--- Entries supplied Enclosed Below ---

(** * PortfolioManagement: panel store, weight solvers and the rebalancing loop

    A shallow embedding of [PortfolioManagement/stockdata.py] and
    [PortfolioManagement/portfolio.py].

    Numbers.  The program computes on binary64 floats held in numpy arrays and
    pandas frames.  They are embedded as exact rationals extended with the
    three special values the program can produce and that pandas treats
    specially: [+inf], [-inf] and [NaN].  Arithmetic on finite values is
    exact; rounding, overflow and the sign of zero are not modelled.  The
    special values follow IEEE 754: [0/0], [inf - inf] and [0 * inf] are
    [NaN], and a non-zero finite value divided by zero is an infinity.

    Library calls.  [pandas.pivot], label indexing with [.loc], [Series.sum],
    [DataFrame.mean], [DataFrame.cov] and [numpy.std] are modelled by their
    documented behaviour.  [numpy.sqrt], [numpy.linalg.solve] and
    [scipy.optimize.minimize] are parameters of the solvers. *)

From Stdlib Require Import ZArith QArith Qabs List Bool Lia Lqa Sorted.
Import ListNotations.

Set Implicit Arguments.

(** ** Floating-point values *)

Inductive num : Type :=
| Fin (q : Q)
| PInf
| NInf
| NaN.

Declare Scope num_scope.
Delimit Scope num_scope with num.
Bind Scope num_scope with num.

Definition nzero : num := Fin 0.
Definition n_one : num := Fin 1.

Definition isnan (x : num) : bool :=
  match x with NaN => true | _ => false end.

Definition is_fin (x : num) : bool :=
  match x with Fin _ => true | _ => false end.
(** * Creative Content Studio: the agent loop of [ContentStudioAgent]

    A shallow embedding of the two client modules

      - [Python-Application/content-studio-client.py]
      - [Python_Application/content_studio_client.py]

    Both define a class [ContentStudioAgent] with the methods [call_tool]
    and [process_query]; only the first one defines
    [format_tools_for_claude].

    Python strings are modelled by [string], one [ascii] per code point
    (so the code points U+0000 to U+00FF), Python [int] by [Z], Python
    lists by [list], the objects of the [mcp] and [anthropic] packages by
    records and inductive types with the attributes the code reads.

    Effects are explicit: a computation runs in a [World] that holds the
    agent object ([self]) and the chronological trace of its interactions
    (requests to the model backend, [call_tool] invocations, calls sent
    to the tool host), and either returns a value or raises an exception.
    The exceptions of the model are instances of Python's [Exception],
    the class that [except Exception] catches.  The model backend is a
    function that answers every request: a request that raises (a
    network or API error) is outside the model, and what is proved of
    [process_query] is proved of the queries whose requests are all
    answered. *)

From Stdlib Require Import List String Ascii ZArith Lia Bool DecimalString.
Import ListNotations.
Local Open Scope string_scope.
Local Set Warnings "-register-all".

(* ================================================================== *)
(** ** JSON values and [json.dumps] *)

Module PyJson.

Inductive json : Type :=
| JNull
| JBool (b : bool)
| JInt (z : Z)
| JStr (s : string)
| JArr (items : list json)
| JObj (fields : list (string * json)).

Definition hex_digit (n : N) : ascii :=
  match n with
  | 0%N => "0" | 1%N => "1" | 2%N => "2" | 3%N => "3"
  | 4%N => "4" | 5%N => "5" | 6%N => "6" | 7%N => "7"
  | 8%N => "8" | 9%N => "9" | 10%N => "a" | 11%N => "b"
  | 12%N => "c" | 13%N => "d" | 14%N => "e" | _ => "f"
  end%char.

Definition dquote : ascii := ascii_of_nat 34.
Definition backslash : ascii := ascii_of_nat 92.

Definition str1 (c : ascii) : string := String c EmptyString.

(** [ESCAPE_DCT] and the [\uXXXX] fallback of [json.encoder]: with
    [ensure_ascii] (the default) every character outside [' '..'~'], and
    the two characters double quote and backslash, is escaped. *)
Definition escape_char (c : ascii) : string :=
  let n := N_of_ascii c in
  if (n =? 34)%N then String backslash (str1 dquote)
  else if (n =? 92)%N then String backslash (str1 backslash)
  else if (n =? 8)%N then String backslash "b"
  else if (n =? 12)%N then String backslash "f"
  else if (n =? 10)%N then String backslash "n"
  else if (n =? 13)%N then String backslash "r"
  else if (n =? 9)%N then String backslash "t"
  else if ((32 <=? n) && (n <=? 126))%N then str1 c
  else String backslash
         (String "u" (String "0" (String "0"
           (String (hex_digit (n / 16)) (str1 (hex_digit (n mod 16))))))).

--- End of Enclosed Entries supplied ---

Task item:
"else if (n =? 8)%N" marks the first line to print; reproduce that line and every line after it through the end of the listing above.

Exercise response:
  else if (n =? 8)%N then String backslash "b"
  else if (n =? 12)%N then String backslash "f"
  else if (n =? 10)%N then String backslash "n"
  else if (n =? 13)%N then String backslash "r"
  else if (n =? 9)%N then String backslash "t"
  else if ((32 <=? n) && (n <=? 126))%N then str1 c
  else String backslash
         (String "u" (String "0" (String "0"
           (String (hex_digit (n / 16)) (str1 (hex_digit (n mod 16))))))).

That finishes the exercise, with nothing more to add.